Joining data

The data join

D3 works with a concept called the data join. A data join creates a correspondence between an array of data and a selection of elements.

The data(dataArray) method joins a selection to an array of data. This creates three selections: enter, update, and exit.

From "Thinking with Joins" by Mike Bostock. https://bost.ocks.org/mike/join/ Data Enter Elements Exit Update

const svg = d3.select("body").append("svg")
  .attr("width", "100%")
  .attr("height", "100%")
  .attr("viewBox", "0 0 200 95");

let circle = svg.selectAll("circle")
  .data([10, 20, 30, 40]);    // returns the update selection

circle.enter()                // returns the enter selection
  .append("circle")
    .style("fill", "orange")
    .attr("cy", 50)
    .attr("r",  (d, i) => d)		  
    .attr("cx", (d, i) => i * d + d);	

Result:

In the example above svg.selectAll("circle") returns an empty selection (assuming that there are no circle elements in the document's body).

The data() method binds the specified data array with the selection (empty selection yet). It returns a new selection that represents the update selection (yet empty). The default setting is that data and selected elements are joined-by-index (the first datum is assigned to the first element, the second datum to the second element, and so on). An optional key function can be passed as a second argument of data() to change the default assignment rule.

Next to the update selection, data() also defines the enter and exit selections. The selections are bound to the data.

The enter() method returns the enter selection: placeholder nodes for each datum not bound to an element. Performing an append() on the enter selection appends "missing" elements, corresponding to the data, to the parent element (appending 4 circles to the document body, in the example above).

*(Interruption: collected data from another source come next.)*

(** * Automation task orchestrator (src/index.js): a shallow embedding

    The development follows the source file top to bottom:
    - [Str]: the JavaScript string primitives the code calls;
    - [JsMap]: the insertion-ordered [Map] behind [TaskManager.tasks];
    - the [PersistentAutomationState] record, the object store and the
      [Exec] monad (state plus JavaScript exceptions);
    - [TaskManager]: loadTasks, saveTasks, addTask, getTask, updateTask,
      removeTask, getAllTasks;
    - [findMessageInput], [getNextMessage], [sendMessages];
    - [startAutomationTask], [stopAutomationTask] and the routes;
    - the event loop [step] that interleaves requests and sessions.

    Modelling conventions.
    - Objects live in an object store ([heap]); a reference is a position in
      it.  The registry maps task ids to references, and a running session
      holds the very reference the registry holds, as in the source.
    - JavaScript numbers are integers here ([nat] for counters, [Z] for
      millisecond timestamps); doubles are exact on this range below 2^53.
    - Strings are byte strings; case mapping and trimming are the ASCII
      restriction of the JavaScript functions.
    - [new Date()] and randomness are inputs of the operation that reads them.
    - A write started by [saveTasks] takes effect before the next operation
      (the source does not await it; overlapping writes are not modelled).
    - [logMessage] only prints and is left out; the [console.log] lines of
      [TaskManager] are kept in [console]. *)

From Stdlib Require Import ZArith String Ascii List Lia Permutation Bool.
From stdpp Require Import base option list sorting strings.
Import ListNotations.

Local Open Scope string_scope.
Local Open Scope list_scope.
Local Open Scope nat_scope.

(** ** JavaScript string primitives (ASCII restriction) *)
Module Str.

Definition upper_ascii (c : ascii) : ascii :=
  let n := nat_of_ascii c in
  if (97 <=? n)%nat && (n <=? 122)%nat then ascii_of_nat (n - 32) else c.

Definition lower_ascii (c : ascii) : ascii :=
  let n := nat_of_ascii c in
  if (65 <=? n)%nat && (n <=? 90)%nat then ascii_of_nat (n + 32) else c.

Fixpoint map_string (f : ascii -> ascii) (s : string) : string :=
  match s with
  | EmptyString => EmptyString
  | String c r => String (f c) (map_string f r)
  end.

(** [s.toUpperCase()] *)
Definition toUpperCase : string -> string := map_string upper_ascii.

(** [s.toLowerCase()] *)
Definition toLowerCase : string -> string := map_string lower_ascii.

(** [hay.includes(needle)] *)
Fixpoint includes (needle hay : string) : bool :=
  String.prefix needle hay ||
  match hay with
  | EmptyString => false
  | String _ r => includes needle r
  end.

(** A string is truthy when it is not empty. *)
Definition truthy (s : string) : bool :=
  match s with EmptyString => false | _ => true end.

(** White space removed by [trim], restricted to ASCII:
    TAB, LF, VT, FF, CR and SPACE. *)
Definition is_white (c : ascii) : bool :=
  let n := nat_of_ascii c in
  ((9 <=? n)%nat && (n <=? 13)%nat) || (n =? 32)%nat.

Fixpoint trimStart (s : string) : string :=
  match s with
  | String c r => if is_white c then trimStart r else s
  | EmptyString => EmptyString
  end.

Fixpoint trimEnd (s : string) : string :=
  match s with
  | EmptyString => EmptyString
  | String c r =>
      match trimEnd r with
      | EmptyString => if is_white c then EmptyString else String c EmptyString
      | r' => String c r'
      end
  end.

(** [s.trim()] *)
Definition trim (s : string) : string := trimEnd (trimStart s).

(** [s.split(sep)] for a one-character separator: the result is never
    empty, and [n] separators give [n + 1] pieces. *)
Fixpoint split (sep : ascii) (s : string) : list string :=
  match s with
  | EmptyString => [EmptyString]
  | String c r =>
      if Ascii.eqb c sep then EmptyString :: split sep r
      else match split sep r with
           | p :: ps => String c p :: ps
           | [] => [String c EmptyString]
           end
  end.

Definition newline : ascii := ascii_of_nat 10.

End Str.

(** ** The insertion-ordered [Map] of JavaScript

    Keys are unique; [set] on a key already present keeps its position and
    replaces the value, on a new key appends; iteration follows the list. *)
Module JsMap.
Section WithValue.
Context {V : Type}.

Fixpoint get (k : string) (m : list (string * V)) : option V :=
  match m with
  | [] => None
  | (k', v) :: r => if String.eqb k' k then Some v else get k r
  end.

Fixpoint set (k : string) (v : V) (m : list (string * V)) : list (string * V) :=
  match m with
  | [] => [(k, v)]
  | (k', v') :: r =>
      if String.eqb k' k then (k, v) :: r else (k', v') :: set k v r
  end.

Fixpoint delete (k : string) (m : list (string * V)) : list (string * V) :=
  match m with
  | [] => []
  | (k', v') :: r =>
      if String.eqb k' k then r else (k', v') :: delete k r
  end.

Definition keys (m : list (string * V)) : list string := fst <$> m.

End WithValue.
End JsMap.

(** ** Data model *)

(** The configuration bundle built by POST /start_automation. *)
Record Config := mkConfig {
  chatId : string;
  namePrefix : string;
  delay : Z;
  cookies : string;
  messages : string;
}.

(** [class PersistentAutomationState]; [lastUpdated] is a [Date], kept as
    its millisecond value; [null] fields are [None]. *)
Record PersistentAutomationState := mkState {
  taskId : string;
  running : bool;
  messageCount : nat;
  startTime : option Z;
  config : option Config;
  lastUpdated : Z;
  processId : option string;
  messageRotationIndex : nat;
}.

(** [constructor(taskId)], with [now] the value of [new Date()]. *)
Definition new_PersistentAutomationState (id : string) (now : Z)
  : PersistentAutomationState :=
  {| taskId := id; running := false; messageCount := 0; startTime := None;
     config := None; lastUpdated := now; processId := None;
     messageRotationIndex := 0 |}.

(** A plain object that carries some of the fields of a task: the argument
    of [Object.assign] in [updateTask] ([{ running: false }], ...) and the
    records of the durable file. *)
Record Fields := mkFields {
  f_taskId : option string;
  f_running : option bool;
  f_messageCount : option nat;
  f_startTime : option (option Z);
  f_config : option (option Config);
  f_lastUpdated : option Z;
  f_processId : option (option string);
  f_messageRotationIndex : option nat;
}.

Definition no_fields : Fields :=
  mkFields None None None None None None None None.

(** [Object.assign(task, fields)]: a shallow merge, the fields present in
    the source object overwrite those of the target. *)
Definition Object_assign (t : PersistentAutomationState) (u : Fields)
  : PersistentAutomationState :=
  {| taskId := default (taskId t) (f_taskId u);
     running := default (running t) (f_running u);
     messageCount := default (messageCount t) (f_messageCount u);
     startTime := default (startTime t) (f_startTime u);
     config := default (config t) (f_config u);
     lastUpdated := default (lastUpdated t) (f_lastUpdated u);
     processId := default (processId t) (f_processId u);
     messageRotationIndex :=
       default (messageRotationIndex t) (f_messageRotationIndex u) |}.

(** Field writes [task.f = v]. *)
Definition set_running (b : bool) (t : PersistentAutomationState) :=
  mkState (taskId t) b (messageCount t) (startTime t) (config t)
          (lastUpdated t) (processId t) (messageRotationIndex t).

Definition set_messageCount (n : nat) (t : PersistentAutomationState) :=
  mkState (taskId t) (running t) n (startTime t) (config t)
          (lastUpdated t) (processId t) (messageRotationIndex t).

Definition set_startTime (v : option Z) (t : PersistentAutomationState) :=
  mkState (taskId t) (running t) (messageCount t) v (config t)
          (lastUpdated t) (processId t) (messageRotationIndex t).

Definition set_config (c : option Config) (t : PersistentAutomationState) :=
  mkState (taskId t) (running t) (messageCount t) (startTime t) c
          (lastUpdated t) (processId t) (messageRotationIndex t).

Definition set_lastUpdated (d : Z) (t : PersistentAutomationState) :=
  mkState (taskId t) (running t) (messageCount t) (startTime t) (config t)
          d (processId t) (messageRotationIndex t).

Definition set_processId (p : option string) (t : PersistentAutomationState) :=
  mkState (taskId t) (running t) (messageCount t) (startTime t) (config t)
          (lastUpdated t) p (messageRotationIndex t).

Definition set_messageRotationIndex (i : nat) (t : PersistentAutomationState) :=
  mkState (taskId t) (running t) (messageCount t) (startTime t) (config t)
          (lastUpdated t) (processId t) i.

(** What [JSON.stringify] writes for a task: every own field; the date as
    its ISO text, which [new Date(text)] reads back to the same millisecond
    value. *)
Definition to_json (t : PersistentAutomationState) : Fields :=
  {| f_taskId := Some (taskId t);
     f_running := Some (running t);
     f_messageCount := Some (messageCount t);
     f_startTime := Some (startTime t);
     f_config := Some (config t);
     f_lastUpdated := Some (lastUpdated t);
     f_processId := Some (processId t);
     f_messageRotationIndex := Some (messageRotationIndex t) |}.

(** Content of [automation_tasks.json]. *)
Inductive FileContent :=
| Garbage                                        (* [JSON.parse] rejects it *)
| JsonNull                                       (* the text [null] *)
| JsonObject (entries : list (string * Fields)). (* [Object.entries] of it *)

Inductive JsError :=
| ENOENT | EIO | SyntaxError | TypeError.

Inductive LogLine :=
| LoadedTasks (n : nat)
| ErrorLoadingTasks (e : JsError)
| ErrorSavingTasks (e : JsError).

(** A reference to an object of the store. *)
Abbreviation ref := nat.

Record World := mkWorld {
  heap : list PersistentAutomationState;  (* the objects, by reference *)
  tasks : list (string * ref);            (* [taskManager.tasks] *)
  disk : option FileContent;              (* [TASKS_FILE]; [None]: no file *)
  write_faults : list bool;               (* the coming [fs.writeFile] calls:
                                             [true] rejects; none left: succeeds *)
  console : list LogLine;
}.

(** ** Computations: a state over [World], with JavaScript exceptions *)

Inductive Completion (A : Type) :=
| Normal (a : A)
| Throw (e : JsError).
Arguments Normal {A} a.
Arguments Throw {A} e.

Definition Exec (A : Type) : Type := World -> Completion A * World.

Definition ret {A} (a : A) : Exec A := fun w => (Normal a, w).

Definition throw {A} (e : JsError) : Exec A := fun w => (Throw e, w).

Definition bind {A B} (m : Exec A) (k : A -> Exec B) : Exec B :=
  fun w =>
    match m w with
    | (Normal a, w') => k a w'
    | (Throw e, w') => (Throw e, w')
    end.

(** [try { body } catch (error) { handler }] *)
Definition try_catch {A} (body : Exec A) (handler : JsError -> Exec A) : Exec A :=
  fun w =>
    match body w with
    | (Normal a, w') => (Normal a, w')
    | (Throw e, w') => handler e w'
    end.

Definition gets {A} (f : World -> A) : Exec A := fun w => (Normal (f w), w).

Definition modify (f : World -> World) : Exec unit := fun w => (Normal tt, f w).

Declare Scope exec_scope.
Delimit Scope exec_scope with exec.
Notation "'let*' x := m 'in' k" := (bind m (fun x => k))
  (at level 10, x name, m at level 100, k at level 200) : exec_scope.
Notation "m ;; k" := (bind m (fun _ => k))
  (at level 100, k at level 200, right associativity) : exec_scope.
Local Open Scope exec_scope.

Now suppose that the data array changes, every time the user clicks a button:


const svg = d3.select("body").append("svg")
  .attr("width", "100%")
  .attr("height", "100%")
  .attr("viewBox", "0 0 300 25");
  
update();
document.querySelector("button")
  .addEventListener("click", update, false);

function update() {
  let text = svg.selectAll("text")
    .data(randomLetters())           // returns the update selection		
	  .attr("stroke", "blue")
	  .attr("stroke-width", "0.5");	

  text.enter()                       // returns the enter selection
    .append("text")
      .style("fill", "orange")
      .style("font-size", "1 rem")
      .attr("y", 16)
    .merge(text)
      .text((d, i) => d)							  
      .attr("x", (d, i) => i * 16);

  text.exit()                       // returns the exit selection 
    .remove();                      // remove possible superfluous elements
};

function randomLetters() {
  return d3.shuffle("abcdefghijklmnopqrstuvwxyz".split(""))
	.slice(0, Math.floor(6 + Math.random() * 20))
	.sort();
};	

Result:

Original example from: Observable: selection.join

On every update, the data() method binds the new data array with the new selection. If the new data array contains more data points than the already existing elements (the new selection), the placeholder node for each extra data point is placed in the enter selection. If the new data array contains less data points than the already existing elements, the obsolete elements are placed in the exit selection. The remaining existing elements populate the update selection.

In the example above: If the new data array contains more data points than the previous one, .enter().append() only appends "missing" elements, i.e., only elements for the extra new data points. However, the existing elements need to be re-positioned, along with the new elements. And existing elements need to get a new text content, according to the new data. But it is not necessary to create all new elements for both new and existing elements. To be able to perform the modifications on both new and existing elements we first need to merge the enter selection and the update selection.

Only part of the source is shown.